Bartlett's Method
Understanding Bartlett's Method
The periodogram (|FFT|²/N) is an unbiased but inconsistent estimator of the power spectral density. "Inconsistent" means that its variance does not decrease as more data is collected. Longer records produce more spectral bins but each bin still fluctuates by approximately ±100% of its true value. Bartlett's insight was that averaging independent periodograms reduces this variance.
The trade-off is fundamental: shorter segments mean fewer frequency bins (coarser resolution) but averaging K of them reduces variance by K. With N = 10,000 samples and K = 10, each segment has M = 1,000 samples. Frequency resolution degrades by 10x, but the spectral estimate is 10x smoother (10 dB lower variance). This is the classical bias-variance trade-off in spectral estimation.

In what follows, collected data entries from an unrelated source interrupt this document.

(** C8: [updateSpreadsheetConfig] returns in every world and leaves the
    whole [CONFIG] object, [SPREADSHEET_ID] included, as it found it,
    on success and on failure alike, provided the data service's cache
    clearing does not write the configuration either.  What it does is
    validate, clear caches and give instructions.  It answers a success
    exactly when the session identity is a string in which one of the
    two administrator addresses occurs, the candidate spreadsheet opens
    and the named sheet has at least one row.  On a success the
    permissions entry of the session identity has been removed from the
    cache (unless the cache service refused), the data service's cache
    clearing has run for that identity on the cache so obtained, and
    the cache is left as that clearing left it; the answer carries the
    current identifier read from the unchanged configuration and a
    message asking for the manual edit in Config.js.  On a failure the
    cache is as it was. *)
Theorem updateSpreadsheetConfig_keeps_config ds
    (newSpreadsheetId newSheetName : string) (w : World) :
  (∀ userEmail, keeps_config (clearDataCache ds userEmail)) →
  ∃ r w',
    updateSpreadsheetConfig ds newSpreadsheetId newSheetName w = (Ok r, w')
    ∧ config w' = config w
    ∧ SPREADSHEET_ID (SPREADSHEET (config w'))
      = SPREADSHEET_ID (SPREADSHEET (config w))
    ∧ (upd_success r = true →
       upd_currentSpreadsheetId r
       = Some (SPREADSHEET_ID (SPREADSHEET (config w)))
       ∧ upd_newSpreadsheetId r = Some newSpreadsheetId
       ∧ upd_message r
         = "Validation successful! To complete the update, please modify CONFIG.SPREADSHEET.SPREADSHEET_ID in Config.js from "
           +:+ dquote +:+ SPREADSHEET_ID (SPREADSHEET (config w)) +:+ dquote
           +:+ " to " +:+ dquote +:+ newSpreadsheetId +:+ dquote)
    ∧ (upd_success r = false → upd_currentSpreadsheetId r = None)
    ∧ (upd_success r = true ↔
         ∃ s ss headers rows,
           Session_getEmail (platform w) = Ok (VString s)
           ∧ (includes s "alvaro.gomez@nisd.net" = true
              ∨ includes s "linda.rodriguez@nisd.net" = true)
           ∧ SpreadsheetApp_openById (platform w) newSpreadsheetId = Ok ss
           ∧ ss_sheets ss !! newSheetName = Some (headers :: rows))
    ∧ (upd_success r = true →
       ∃ s wa outcome wb,
         Session_getEmail (platform w) = Ok (VString s)
         ∧ upd_updatedBy r = Some s
         ∧ config wa = config w ∧ platform wa = platform w
         ∧ cache wa
           = (if Cache_raises (platform w) CacheRemove
                   (UserService.permissionsKey (config w) (VString s))
              then cache w
              else delete (UserService.permissionsKey (config w) (VString s))
                     (cache w))
         ∧ clearDataCache ds (VString s) wa = (outcome, wb)
         ∧ cache w' = cache wb ∧ platform w' = platform wb)
    ∧ (upd_success r = false →
       cache w' = cache w ∧ platform w' = platform w).
Proof.
  intros Hds.
  destruct (updateSpreadsheetConfig_effects ds newSpreadsheetId newSheetName w)
    as (r & w' & E & Hvalidates & Hclears & Hfailure).
  pose proof (keeps_config_updateSpreadsheetConfig ds newSpreadsheetId
                newSheetName Hds w) as Hkeep.
  rewrite E in Hkeep. cbn [snd] in Hkeep.
  exists r, w'. split; [exact E |]. split; [exact Hkeep |].
  split; [by rewrite Hkeep |].
  assert (Hanswer :
    (upd_success r = true →
     upd_currentSpreadsheetId r
     = Some (SPREADSHEET_ID (SPREADSHEET (config w)))
     ∧ upd_newSpreadsheetId r = Some newSpreadsheetId
     ∧ upd_message r
       = "Validation successful! To complete the update, please modify CONFIG.SPREADSHEET.SPREADSHEET_ID in Config.js from "
         +:+ dquote +:+ SPREADSHEET_ID (SPREADSHEET (config w)) +:+ dquote
         +:+ " to " +:+ dquote +:+ newSpreadsheetId +:+ dquote)
    ∧ (upd_success r = false → upd_currentSpreadsheetId r = None));
    [| destruct Hanswer as [Hsuccess Hfail];
       split; [exact Hsuccess |]; split; [exact Hfail |];
       split; [exact Hvalidates |]; split; [exact Hclears | exact Hfailure]].
  clear Hvalidates Hclears Hfailure.
  revert E. unfold updateSpreadsheetConfig, try_catch.
  match goal with |- context [match ?m w with _ => _ end] =>
    destruct (m w) as [[r0|e] w0] eqn:Ebody end.
  - intros [= <- <-]. revert Ebody.
    unfold bind at 1.
    destruct (UserService.getCurrentUserEmail w) as [[userEmail|e] w1] eqn:E1;
      [| done].
    pose proof (keeps_config_getCurrentUserEmail w) as K1.
    rewrite E1 in K1. cbn [snd] in K1.
    destruct userEmail as [| | b | n | currentUser |]; try done.
    destruct (negb (includes currentUser "alvaro.gomez@nisd.net")
              && negb (includes currentUser "linda.rodriguez@nisd.net"));
      [done |].
    unfold bind at 1, logInfo at 1, log at 1.
    unfold bind at 1.
    match goal with |- context [match ?m ?wa with _ => _ end] =>
      destruct (m wa) as [[[]|e] w2] eqn:E2;
      [ assert (K2 : config w2 = config wa) | done ] end.
    { match type of E2 with ?m ?wa = _ =>
        assert (Hk : keeps_config m) end.
      { keeps_config_tac.
        destruct (ss_sheets _ !! newSheetName) as [[|]|]; keeps_config_tac. }
      match type of E2 with ?m ?wa = _ => specialize (Hk wa) end.
      by rewrite E2 in Hk. }
    unfold bind at 1.
    destruct (clearUserCache ds w2) as [[resp|e] w3] eqn:E3; [| done].
    pose proof (keeps_config_clearUserCache ds Hds w2) as K3.
    rewrite E3 in K3. cbn [snd] in K3.
    unfold bind, logInfo, log, ask_config, ask_platform, ret.
    intros [= <-]. cbn [upd_success upd_currentSpreadsheetId
      upd_newSpreadsheetId upd_message config add_log].
    rewrite K3, K2. cbn [config add_log]. rewrite K1.
    split; [done | intros [=]].
  - unfold bind, logError, log, generateErrorId, ask_platform, ret.
    intros [= <- <-]. cbn. split; [intros [=] | done].
Qed.

Lemma keeps_config_sample_clearDataCache (userEmail : value) :
  keeps_config (clearDataCache sample_dataService userEmail).
Proof.
  unfold sample_dataService. cbn [clearDataCache]. keeps_config_tac.
Qed.

(** A run of C8: the administrator, with a permissions entry and a data
    entry in the cache, validates a readable spreadsheet; the answer is
    a success, the configuration is the reference one and both entries
    are gone. *)
Lemma updateSpreadsheetConfig_keeps_config_witness :
  let email := VString "linda.rodriguez@nisd.net" in
  let permissionsKey := UserService.permissionsKey CONFIG email in
  let dataKey :=
    PREFIX (CACHE CONFIG) +:+ "data_" +:+ "linda.rodriguez@nisd.net" in
  let w :=
    set_cache (λ _, <[permissionsKey := "{}"]> (<[dataKey := "[]"]> ∅))
      (sample_world (Ok email) "0.4fzyo82mvyr" (λ _ _, false)) in
  (∀ userEmail, keeps_config (clearDataCache sample_dataService userEmail))
  ∧ cache w !! permissionsKey = Some "{}"
  ∧ cache w !! dataKey = Some "[]"
  ∧ ∃ r w',
      updateSpreadsheetConfig sample_dataService
        "1NewSpreadsheetIdForThisYear" "CURRENT CASELOAD" w = (Ok r, w')
      ∧ upd_success r = true
      ∧ config w' = CONFIG
      ∧ cache w' !! permissionsKey = None
      ∧ cache w' !! dataKey = None.
Proof.
  intros email permissionsKey dataKey w.
  split; [exact keeps_config_sample_clearDataCache |].
  split; [reflexivity |]. split; [reflexivity |].
  destruct (updateSpreadsheetConfig_keeps_config sample_dataService
              "1NewSpreadsheetIdForThisYear" "CURRENT CASELOAD" w
              keeps_config_sample_clearDataCache)
    as (r & w' & E & Hconfig & _ & _ & _ & Hvalidates & Hclears & _).
  assert (Hsuccess : upd_success r = true).
  { apply Hvalidates.
    exists "linda.rodriguez@nisd.net", sample_spreadsheet,
      [ {| cell_json := "1" |} ], [].
    split; [reflexivity |]. split; [by right |]. by split. }
  exists r, w'. split; [exact E |]. split; [exact Hsuccess |].
  split; [exact Hconfig |].
  destruct (Hclears Hsuccess)
    as (s & wa & outcome & wb & [= <-] & _ & Hcfg & Hplat & Hcache
        & Eb & Hcache' & _).
  unfold sample_dataService in Eb. cbn [clearDataCache] in Eb.
  unfold bind, ask_config, cache_remove in Eb.
  rewrite Hcfg, Hplat in Eb. cbn in Eb.
  injection Eb as _ <-.
  rewrite Hcache'. cbn [cache set_cache]. rewrite Hcache.
  split; reflexivity.
Defined.

(** * Properties of the further functions *)

(** ** Strings *)

Lemma append_cons (c : ascii) (s t : string) :
  String c s +:+ t = String c (s +:+ t).
Proof. reflexivity. Qed.

Lemma append_nil_l (t : string) : "" +:+ t = t.
Proof. reflexivity. Qed.

Lemma append_nil_r (s : string) : s +:+ "" = s.
Proof. induction s as [| c s IH]; [done | by rewrite append_cons, IH]. Qed.

Lemma append_assoc (s t u : string) : (s +:+ t) +:+ u = s +:+ (t +:+ u).
Proof.
  induction s as [| c s IH]; [done | by rewrite !append_cons, IH].
Qed.

Lemma append_eq_nil (s t : string) : s +:+ t = "" → s = "" ∧ t = "".
Proof. destruct s; [by rewrite append_nil_l | by rewrite append_cons]. Qed.

Lemma length_append (s t : string) :
  String.length (s +:+ t) = (String.length s + String.length t)%nat.
Proof.
  induction s as [| c s IH]; [done |]. rewrite append_cons. cbn. by rewrite IH.
Qed.

Lemma all_chars_append (p : ascii → bool) (s t : string) :
  all_chars p (s +:+ t) = all_chars p s && all_chars p t.
Proof.
  induction s as [| c s IH]; [done |].
  rewrite append_cons. cbn. by rewrite IH, andb_assoc.
Qed.

Lemma substring_all (s : string) : substring 0 (String.length s) s = s.
Proof. induction s as [| c s IH]; [done | cbn; by rewrite IH]. Qed.

Lemma substring_append_r (s t : string) :
  substring (String.length s) (String.length t) (s +:+ t) = t.
Proof.
  induction s as [| c s IH]; [apply substring_all | exact IH].
Qed.

(** A string is its first [n] characters followed by the rest. *)
Lemma substring_split (n : nat) (s : string) :
  (n ≤ String.length s)%nat →
  s = substring 0 n s +:+ substring n (String.length s - n) s.
Proof.
  revert n. induction s as [| c s IH]; intros [| n] Hn; cbn in Hn.
  - done.
  - lia.
  - change (substring 0 0 (String c s)) with "".
    rewrite append_nil_l, Nat.sub_0_r. by rewrite substring_all.
  - change (substring 0 (S n) (String c s)) with (String c (substring 0 n s)).
    change (substring (S n) (String.length (String c s) - S n) (String c s))
      with (substring n (String.length s - n) s).
    rewrite append_cons. f_equal. apply IH. lia.
Qed.

(** [s.endsWith(suffix)] says that [s] is something followed by
    [suffix]. *)
Lemma endsWith_spec (s suffix : string) :
  endsWith s suffix = true ↔ ∃ front, s = front +:+ suffix.
Proof.
  unfold endsWith. rewrite andb_true_iff, Nat.leb_le, String.eqb_eq. split.
  - intros [Hle Hsub].
    exists (substring 0 (String.length s - String.length suffix) s).
    pose proof (substring_split (String.length s - String.length suffix) s)
      as Hsplit.
    replace (String.length s - (String.length s - String.length suffix))%nat
      with (String.length suffix) in Hsplit by lia.
    rewrite Hsub in Hsplit. apply Hsplit. lia.
  - intros [front ->]. rewrite length_append. split; [lia |].
    replace (String.length front + String.length suffix - String.length suffix)%nat
      with (String.length front) by lia.
    apply substring_append_r.
Qed.

(** ** Regular expressions *)

Lemma nullable_matches (r : regex) : nullable r = true ↔ matches r "".
Proof.
  split.
  - induction r as [| | p | r1 IH1 r2 IH2 | r1 IH1 r2 IH2 | r IH]; cbn;
      try discriminate.
    + intros _. constructor.
    + intros [H1 H2]%andb_prop.
      change "" with ("" +:+ ""). constructor; auto.
    + intros [H | H]%orb_prop; [apply matches_alt_l | apply matches_alt_r]; auto.
    + intros _. constructor.
  - intros H. remember "" as s eqn:Hs.
    induction H as [| p c Hc | r1 r2 s1 s2 H1 IH1 H2 IH2 | r1 r2 s H IH
                    | r1 r2 s H IH | r | r s1 s2 H1 IH1 H2 IH2]; cbn;
      try done.
    + apply append_eq_nil in Hs as [-> ->]. by rewrite IH1, IH2.
    + by rewrite IH.
    + rewrite IH by done. apply orb_true_r.
Qed.

Lemma matches_star_cons_inv (r : regex) (c : ascii) (s : string) :
  matches (Star r) (String c s) →
  ∃ s1 s2, s = s1 +:+ s2 ∧ matches r (String c s1) ∧ matches (Star r) s2.
Proof.
  intros H. remember (Star r) as r' eqn:Hr. remember (String c s) as t eqn:Ht.
  revert s Ht.
  induction H as [| | | | | | r0 s1 s2 H1 _ H2 IH2]; intros u Ht;
    try discriminate.
  injection Hr as ->.
  destruct s1 as [| d s1].
  - rewrite append_nil_l in Ht. by apply IH2.
  - rewrite append_cons in Ht. injection Ht as -> <-. eauto.
Qed.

Bartlett's Method Formulas
1. Divide x[0..N−1] into K segments of M = N/K
2. Pk(f) = (1/M)|∑ xk[n] e−j2πfn/M|²
3. PBartlett(f) = (1/K) ∑ Pk(f)
Variance Reduction:
Var[PBartlett] = Var[Pperiodogram] / K
Resolution vs. Variance:
Δf = K/N Hz (K× worse than periodogram)
Variance: 1/K of periodogram
Resolution × Variance = constant (for fixed N)
Spectral Estimation Methods
| Method | Overlap | Window | Variance | Leakage |
|---|---|---|---|---|
| Periodogram | None | Rectangular | High | High |
| Bartlett | 0% | Rectangular | σ²/K | High |
| Welch | 50% | Hann/Hamming | ~σ²/K | Low |
| Blackman-Tukey | N/A | Correlation | Low | Tunable |
Frequently Asked Questions
How does Bartlett's method work?
Divide N samples into K segments of M=N/K. Periodogram each segment. Average K periodograms. Variance reduced by K. Resolution degraded by K. Fundamental variance-resolution trade-off for fixed N.
Bartlett vs. Welch?
Welch: overlapping + windowed segments. 50% overlap: ~82% of Bartlett's variance reduction. Windows reduce spectral leakage. Welch universally preferred in practice. Bartlett is the theoretical foundation.
RF applications?
Spectrum analyzer trace averaging (video average). Noise PSD measurement. Phase noise estimation. Channel power. Interference characterization. Digital receivers: hardware-accelerated FFT averaging for real-time spectral monitoring.